How Will Big Pictures Emerge From a Sea of Biological Data?
Every year since the article with this title appeared, the question becomes more compelling. We are now accumulating information about biological sequences, structures, and interactions faster than we have the power to make sense of them. For hundreds of years prior to this, practical considerations coerced biological research into reductionism. There are simply too many components in a biological system for a biologist to examine the whole picture with the tools formerly available. Over the past decade this has rapidly changed as biological information has become cheap and plentiful due to the advent of high-throughput tools, making it possible for the first time to ask questions on time and length scales that were previously intractable. The relaxation of the practical limitations on systems-level analysis has also brought a change in the philosophy of how we regard biology, moving towards a holistic method of research and interpretation.
This places Systems biology in stark contrast to traditional biological research, and for good reason. In the words of Denis Noble, "Systems biology is about putting together rather than taking apart, integration rather than reduction. It starts with what we have learned from the reductionist approach; and then it goes further." This shift from reductionism is essential, for as we know from studying complex systems, the whole is greater than the sum of the parts. With this new approach we are able to explore scientific territory that has previously been untouched due to physical impossibility and philosophical differences.

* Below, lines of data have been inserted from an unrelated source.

(** Splits a goal [Forall P (trace m)] along the structure of [m], leaving
    [P e] for every event [e] that [m] emits and the calls it makes. *)
Ltac trace_forall :=
  repeat first
    [ apply Forall_nil
    | apply Forall_lift
    | apply Forall_emit
    | apply Forall_bind; [|intros]
    | match goal with
      | |- Forall _ (trace (match ?x with _ => _ end)) => destruct x eqn:?
      end ].

(** ** The create-installation request *)

Lemma isASCII_append (a b : string) :
  isASCII (a ++ b) = isASCII a && isASCII b.
Proof.
  induction a as [|c a IH]; cbn [append isASCII]; [reflexivity|].
  now rewrite IH, andb_assoc.
Qed.

Lemma map_bytes_append (f : ascii -> ascii) (a b : string) :
  map_bytes f (a ++ b) = map_bytes f a ++ map_bytes f b.
Proof. induction a as [|c a IH]; cbn; [reflexivity | now rewrite IH]. Qed.

Lemma string_of_uint_lower (d : Decimal.uint) :
  isASCII (NilEmpty.string_of_uint d) = true
  /\ map_bytes lower_byte (NilEmpty.string_of_uint d)
     = NilEmpty.string_of_uint d.
Proof.
  induction d as [|d [IA IL]|d [IA IL]|d [IA IL]|d [IA IL]|d [IA IL]
                  |d [IA IL]|d [IA IL]|d [IA IL]|d [IA IL]|d [IA IL]];
    cbn [NilEmpty.string_of_uint isASCII map_bytes];
    [split; reflexivity | ..];
    (split; [rewrite IA; reflexivity | rewrite IL; reflexivity]).
Qed.

Lemma itoa_lower (n : Z) :
  isASCII (itoa n) = true /\ map_bytes lower_byte (itoa n) = itoa n.
Proof.
  unfold itoa, NilZero.string_of_int, NilZero.string_of_uint.
  destruct (Z.to_int n) as [d|d]; destruct d;
    try (split; reflexivity);
    match goal with
    | |- context [NilEmpty.string_of_uint ?d] =>
        destruct (string_of_uint_lower d) as [IA IL]
    end;
    cbn [isASCII map_bytes]; (split; [rewrite IA | rewrite IL]); reflexivity.
Qed.

(** For a repository name in ASCII, [makePullRequestID] lowers the letters
    of the name and appends ["-pr-"] and the number in decimal. *)
Lemma makePullRequestID_ascii lower (repoName : string) (prNumber : Z) :
  isASCII repoName = true ->
  SpinWick.makePullRequestID lower repoName prNumber
  = map_bytes lower_byte repoName ++ "-pr-" ++ itoa prNumber.
Proof.
  intro H. unfold SpinWick.makePullRequestID, SpinWick.ToLower.
  destruct (itoa_lower prNumber) as [IA IL].
  rewrite !isASCII_append, H, IA. cbn [isASCII andb].
  rewrite !map_bytes_append, IL. reflexivity.
Qed.

(** Which events each function of spinwick.go can emit. *)
Section EventsOf.

Variable P : Event -> Prop.
Hypothesis P_request : forall m u, P (Request m u NoPayload).
Hypothesis P_comment : forall o r n msg, P (CommentOnIssue o r n msg).
Hypothesis P_log : forall msg, P (LogError msg).

Lemma destroyMMInstallation_events Config id answer :
  Forall P (trace (SpinWick.destroyMMInstallation Config id answer)).
Proof.
  unfold SpinWick.destroyMMInstallation, SpinWick.makeRequest.
  trace_forall; auto.
Qed.

Lemma waitMattermostInstallation_events Config lower polls pr id upgrade :
  (upgrade = false -> forall u n, P (InitializeTestServer u n)) ->
  Forall P (trace (SpinWick.waitMattermostInstallation
                     Config lower polls pr id upgrade)).
Proof.
  intro P_init.
  induction polls as [|p rest IH]; cbn [SpinWick.waitMattermostInstallation].
  - constructor.
  - unfold SpinWick.makeRequest, SpinWick.commentOnIssue,
      SpinWick.initializeMattermostTestServer.
    trace_forall; auto using destroyMMInstallation_events.
    apply P_init. now destruct upgrade.
Qed.

Hypothesis P_sleep : forall n, P (Sleep n).

Lemma waitK8sCluster_events Config polls pr id :
  Forall P (trace (SpinWick.waitK8sCluster Config polls pr id)).
Proof.
  induction polls as [|p rest IH]; cbn [SpinWick.waitK8sCluster].
  - constructor.
  - unfold SpinWick.makeRequest, SpinWick.commentOnIssue.
    trace_forall; auto.
Qed.

Hypothesis P_cluster : forall m u r, P (Request m u (JSONCluster r)).

Lemma requestK8sClusterCreation_events Config script pr :
  Forall P (trace (SpinWick.requestK8sClusterCreation Config script pr)).
Proof.
  unfold SpinWick.requestK8sClusterCreation, SpinWick.makeRequest,
    SpinWick.commentOnIssue.
  trace_forall; auto using waitK8sCluster_events.
Qed.

End EventsOf.

(** For a pull request whose hash has the seven bytes that the slice
    needs, [createSpinWick] starts with one POST to [/api/installations];
    it is its only create-installation request. *)
Lemma createSpinWick_first_request
    Config lower script (pr : PullRequest) (size : string) :
  (7 <= String.length (Sha pr))%nat ->
  exists r rest,
    trace (SpinWick.createSpinWick Config lower script pr size)
    = Request "POST" (SpinWick.ProvisionerServer Config ++ "/api/installations")
        (JSONInstallation r) :: rest
    /\ Forall (fun e => ~ creates_installation e) rest
    /\ OwnerID r
       = SpinWick.ToLower lower (RepoName pr ++ "-pr-" ++ itoa (Number pr))
    /\ (isASCII (RepoName pr) = true ->
        OwnerID r = map_bytes lower_byte (RepoName pr) ++ "-pr-"
                    ++ itoa (Number pr))
    /\ Version r = substring 0 7 (Sha pr)
    /\ String.length (Version r) = 7%nat
    /\ DNS r = OwnerID r ++ "." ++ SpinWick.DNSNameTestServer Config
    /\ Affinity r = "multitenant"
    /\ Size r = size.
Proof.
  intro H. unfold SpinWick.createSpinWick.
  rewrite go_slice_7. apply Nat.leb_le in H as H'. rewrite H'.
  rewrite bind_makeRequest. cbn [trace fst].
  eexists. eexists. split; [reflexivity|].
  split.
  { assert (Q : forall m u, ~ creates_installation (Request m u NoPayload))
      by (intros m u (? & ? & ? & [=])).
    assert (Qc : forall o r n msg,
               ~ creates_installation (CommentOnIssue o r n msg))
      by (intros o r n msg (? & ? & ? & [=])).
    assert (Ql : forall msg, ~ creates_installation (LogError msg))
      by (intros msg (? & ? & ? & [=])).
    assert (Qs : forall n, ~ creates_installation (Sleep n))
      by (intros n (? & ? & ? & [=])).
    assert (Qk : forall m u r,
               ~ creates_installation (Request m u (JSONCluster r)))
      by (intros m u r (? & ? & ? & [=])).
    assert (Qi : forall u n,
               ~ creates_installation (InitializeTestServer u n))
      by (intros u n (? & ? & ? & [=])).
    unfold SpinWick.makeRequest.
    trace_forall;
      auto using requestK8sClusterCreation_events, waitK8sCluster_events,
                 waitMattermostInstallation_events. }
  cbn [OwnerID Version DNS Affinity Size].
  repeat split.
  - apply makePullRequestID_ascii.
  - now apply substring_prefix_length.
Qed.

(** C8.  Every create-installation request that [createSpinWick] sends is
    a POST to [/api/installations] whose owner id is [ToLower] of
    ["<repoName>-pr-<number>"] (for an ASCII repository name: the name with
    its letters lowered, ["-pr-"], the number in decimal), whose version is
    the first seven bytes of the head commit hash, whose DNS name is the
    owner id, a dot and the configured base domain, and whose affinity is
    ["multitenant"]. *)
Theorem createSpinWick_installation_request
    Config lower script (pr : PullRequest) (size : string) m u r :
  In (Request m u (JSONInstallation r))
     (trace (SpinWick.createSpinWick Config lower script pr size)) ->
  m = "POST"
  /\ u = SpinWick.ProvisionerServer Config ++ "/api/installations"
  /\ OwnerID r
     = SpinWick.ToLower lower (RepoName pr ++ "-pr-" ++ itoa (Number pr))
  /\ (isASCII (RepoName pr) = true ->
      OwnerID r = map_bytes lower_byte (RepoName pr) ++ "-pr-"
                  ++ itoa (Number pr))
  /\ (String.length (Version r) = 7%nat
      /\ exists rest, Sha pr = Version r ++ rest)
  /\ DNS r = OwnerID r ++ "." ++ SpinWick.DNSNameTestServer Config
  /\ Affinity r = "multitenant"
  /\ Size r = size.
Proof.
  intro HI.
  destruct (Nat.le_gt_cases 7 (String.length (Sha pr))) as [H|H].
  - destruct (createSpinWick_first_request Config lower script pr size H)
      as (r0 & rest & T & F & HO & HA & HV & HL & HD & Haf & HS).
    rewrite T in HI. destruct HI as [E|HI].
    + injection E as <- <- <-.
      repeat split; auto.
      exists (substring 7 (String.length (Sha pr) - 7) (Sha pr)).
      rewrite HV. now apply substring_prefix_split.
    + exfalso. rewrite Forall_forall in F. apply (F _ HI).
      now exists m, u, r.
  - exfalso. unfold SpinWick.createSpinWick in HI.
    apply go_slice_7_none in H. rewrite H in HI. exact HI.
Qed.

Lemma createSpinWick_installation_request_witness :
  OwnerID example_request
  = SpinWick.ToLower (fun s => s) ("Mattermost-Server" ++ "-pr-" ++ itoa 13245)
  /\ String.length (Version example_request) = 7%nat
  /\ Affinity example_request = "multitenant".
Proof.
  destruct (createSpinWick_installation_request
              example_config (fun s => s)
              (SpinWick.mkCreateScript (RequestError "connection refused")
                 (RequestError "connection refused")
                 (SpinWick.mkClusterScript (RequestError "connection refused") [])
                 [])
              (mkPullRequest "mattermost" "Mattermost-Server" 13245
                 "3f1c9a2b7d4e8f60a1b2c3d4e5f60718293a4b5c" [] "" "" "")
              "miniSingleton"
              "POST" "https://provisioner.example.com/api/installations"
              example_request)
    as (_ & _ & HO & _ & (HL & _) & _ & HA & _).
  - left. reflexivity.
  - split; [exact HO|]. split; [exact HL | exact HA].
Defined.

(** ** Polling the installation *)

Lemma observed_inv p r :
  observed p = Some r ->
  exists code body err,
    SpinWick.poll_get p = Response code body
    /\ Decode body zero_Resource = (err, r)
    /\ decode_failed err = false.
Proof.
  unfold observed. destruct (SpinWick.poll_get p) as [e|code body];
    [discriminate|].
  destruct (Decode body zero_Resource) as [err r'] eqn:E.
  destruct (decode_failed err) eqn:F; [discriminate|].
  intros [= <-]. exists code, body, err. auto.
Qed.

Lemma waitMattermostInstallation_waits Config lower p rest pr id upgrade :
  poll_waits p = true ->
  SpinWick.waitMattermostInstallation Config lower (p :: rest) pr id upgrade
  = (get_installation Config id
       :: trace (SpinWick.waitMattermostInstallation
                   Config lower rest pr id upgrade),
     outcome (SpinWick.waitMattermostInstallation
                Config lower rest pr id upgrade)).
Proof.
  unfold poll_waits. destruct (observed p) as [r|] eqn:O; [|discriminate].
  destruct (observed_inv _ _ O) as (code & body & err & G & D & F).
  intro H. apply andb_prop in H as [H Hd]. apply andb_prop in H as [Hs Hf].
  apply negb_true_iff in Hs, Hf, Hd.
  cbn [SpinWick.waitMattermostInstallation].
  rewrite bind_makeRequest, G, D, F, Hs, Hf, Hd. reflexivity.
Qed.

Lemma waitMattermostInstallation_waiting_prefix
    Config lower pre polls pr id upgrade :
  Forall (fun q => poll_waits q = true) pre ->
  SpinWick.waitMattermostInstallation Config lower (pre ++ polls)%list
    pr id upgrade
  = ((repeat (get_installation Config id) (List.length pre)
      ++ trace (SpinWick.waitMattermostInstallation
                  Config lower polls pr id upgrade))%list,
     outcome (SpinWick.waitMattermostInstallation
                Config lower polls pr id upgrade)).
Proof.
  induction 1 as [|q pre Hq _ IH].
  - cbn [List.app List.length repeat]. apply surjective_run.
  - cbn [List.app List.length repeat].
    rewrite waitMattermostInstallation_waits by exact Hq.
    rewrite IH. reflexivity.
Qed.

(** The poll that reads [creation-failed]: a comment, the DELETE for the id
    of the reply, and the error, whatever [upgrade] is. *)
Lemma waitMattermostInstallation_failed Config lower p rest pr id upgrade r :
  observed p = Some r ->
  State r = "creation-failed" ->
  SpinWick.waitMattermostInstallation Config lower (p :: rest) pr id upgrade
  = (get_installation Config id
       :: CommentOnIssue (RepoOwner pr) (RepoName pr) (Number pr)
            "Failed to create mattermost installation."
       :: delete_installation Config (ID r)
       :: match SpinWick.poll_delete p with
          | RequestError _ => [LogError "Error deleting the installation"]
          | Response _ _ => []
          end,
     match SpinWick.poll_delete p with
     | RequestError _ => Panicked
     | Response _ _ =>
         Returned (Some (New "error creating mattermost installation"))
     end).
Proof.
  intros O S.
  destruct (observed_inv _ _ O) as (code & body & err & G & D & F).
  cbn [SpinWick.waitMattermostInstallation].
  rewrite bind_makeRequest, G, D, F, S.
  destruct (SpinWick.poll_delete p); reflexivity.
Qed.

(** The poll that reads a state other than [stable] and [creation-failed]
    when the deadline has passed: the DELETE for the id of the reply, a
    comment, and the timeout error, whatever [upgrade] is. *)
Lemma waitMattermostInstallation_expired Config lower p rest pr id upgrade r :
  observed p = Some r ->
  (State r =? "stable") = false ->
  (State r =? "creation-failed") = false ->
  SpinWick.poll_deadline p = true ->
  SpinWick.waitMattermostInstallation Config lower (p :: rest) pr id upgrade
  = (get_installation Config id
       :: delete_installation Config (ID r)
       :: match SpinWick.poll_delete p with
          | RequestError _ => [LogError "Error deleting the installation"]
          | Response _ _ =>
              [CommentOnIssue (RepoOwner pr) (RepoName pr) (Number pr)
                 "Timed out waiting for the mattermost installation. Please check the logs."]
          end,
     match SpinWick.poll_delete p with
     | RequestError _ => Panicked
     | Response _ _ =>
         Returned (Some (New
           "timed out waiting for the mattermost installation complete. requesting the deletion"))
     end).
Proof.
  intros O Hs Hf Hd.
  destruct (observed_inv _ _ O) as (code & body & err & G & D & F).
  cbn [SpinWick.waitMattermostInstallation].
  rewrite bind_makeRequest, G, D, F, Hs, Hf, Hd.
  destruct (SpinWick.poll_delete p); reflexivity.
Qed.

The complexity of the tangled web of nonlinear interactions between genes, proteins, and the environment necessitates the development of simplified models to illuminate biological functions. Merely generating networks of interactions is not enough, providing us with far too much information in a single view without emphasizing the important features of the map. When we use Google maps and look at a picture of the United States it doesn't show us every city, we would never see Evanston, Illinois being shown at that level of detail. Only large and recognizable cities are shown to help us orient the map. Once we zoom in other smaller cities and features become visible, giving us more relevant information in a manner that is usable. Simply generating networks without any type of analysis or visualization is akin to showing a map of the United States with every state, city, and town marked on it. For this reason we emphasize the development of simple biological models that provide insight into the function of biological molecules and dynamics of the network, answer the question in a manner that is amenable to biological interpretation, and are valuable to the community at large by emphasizing usability.
It is essential that we work closely with experimental biologists to develop rational models and assumptions and validate them with empirical data. To this end, we collaborate with other laboratories at Northwestern University (The Morimoto and Carthew Laboratories) and participate in the Chicago Consortium for Systems Biology, which all have an emphasis on experimental benchwork. Our current projects encompass a broad range of topics within Systems biology, ranging from the dynamics of the eukaryotic stress response to developing a process-motivated model for handling microarray data to modeling development of the drosophila eye.